Lemma emit_app be t t' s : written be (t ++ t') s = written be t' (written be t s).
Proof. apply foldl_app. Qed.
Lemma emit_spec be text s :
  p_buff s ≤ be →
  written be text s =
    Pstate (store_bytes (p_mem s) (p_buff s) (take (Z.to_nat (be - p_buff s)) text))
      (p_buff s + Z.min (be - p_buff s) (Z.of_nat (length text))) (p_args s).
Proof.
  revert s. induction text as [|c text IH]; intros [m b xs]; cbn [p_mem p_buff p_args]; intros Hb.
  { rewrite take_nil. cbn [written foldl store_bytes length]. f_equal. lia. }
  change (written be (c :: text) (Pstate m b xs)) with (written be text (written1 be (Pstate m b xs) c)).
  unfold written1. cbn [p_mem p_buff p_args length]. destruct (Z.ltb_spec b be) as [Hlt|Hge].
  - rewrite IH by (cbn [p_buff]; lia). cbn [p_mem p_buff p_args].
    replace (Z.to_nat (be - b)) with (S (Z.to_nat (be - (b + 1)))) by lia. cbn [take store_bytes].
    f_equal. lia.
  - rewrite IH by done. cbn [p_mem p_buff p_args].
    replace (Z.to_nat (be - b)) with O by lia. cbn [take store_bytes]. f_equal. lia.
Qed.
Lemma emit_args be t s : p_args (written be t s) = p_args s.
Proof.
  revert s. induction t as [|c t IH]; intros s; [done|].
  change (written be (c :: t) s) with (written be t (written1 be s c)). rewrite IH. unfold written1.
  by destruct (_ <? _).
Qed.
Lemma emit_buff be t s : p_buff s ≤ be → p_buff s ≤ p_buff (written be t s) ≤ be.
Proof. intros H. rewrite emit_spec by done. cbn [p_buff]. lia. Qed.
Lemma emit_peek be t s a :
  p_buff s ≤ be → a < p_buff s ∨ be ≤ a → peek (p_mem (written be t s)) a = peek (p_mem s) a.
Proof.
  intros H Ha. rewrite emit_spec by done. cbn [p_mem]. rewrite peek_store_bytes.
  rewrite decide_False; [done|]. rewrite length_take. lia.
Qed.
Lemma emit_with_args be t m b xs ys :
  let st := written be t (Pstate m b xs) in
  Pstate (p_mem st) (p_buff st) ys = written be t (Pstate m b ys).
Proof.
  cbv zeta. revert m b. induction t as [|c t IH]; intros m b; [done|].
  change (written be (c :: t) (Pstate m b xs)) with (written be t (written1 be (Pstate m b xs) c)).
  change (written be (c :: t) (Pstate m b ys)) with (written be t (written1 be (Pstate m b ys) c)).
  unfold written1. cbn [p_mem p_buff p_args]. destruct (b <? be); apply IH.
Qed.
Lemma bind_emit {A} (m : M pstate Z) (f : Z → M pstate A) be t s n :
  m s = Ret n (written be t s) → (m ≫= f) s = f n (written be t s).
Proof. apply bind_run. Qed.

Lemma AppendChar_run be c s : AppendChar be c s = Ret 1 (written be [u8 c] s).
Proof. unfold AppendChar, written, written1. rewrite bind_get. cbn [foldl]. by destruct (_ <? _). Qed.
Lemma AppendChar_byte be c s : in_range 8 c → AppendChar be c s = Ret 1 (written be [c] s).
Proof. intros Hc. rewrite AppendChar_run. unfold u8, wrap. by rewrite Z.mod_small. Qed.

WORK TO BE COMPLETED
Your answer should consist of the lines from the line with "Pstate (store_bytes (p_mem" to the line with "change (written be (c :: text)" above, repeated exactly, both ends included.

PROBLEM SOLUTION
    Pstate (store_bytes (p_mem s) (p_buff s) (take (Z.to_nat (be - p_buff s)) text))
      (p_buff s + Z.min (be - p_buff s) (Z.of_nat (length text))) (p_args s).
Proof.
  revert s. induction text as [|c text IH]; intros [m b xs]; cbn [p_mem p_buff p_args]; intros Hb.
  { rewrite take_nil. cbn [written foldl store_bytes length]. f_equal. lia. }
  change (written be (c :: text) (Pstate m b xs)) with (written be text (written1 be (Pstate m b xs) c)).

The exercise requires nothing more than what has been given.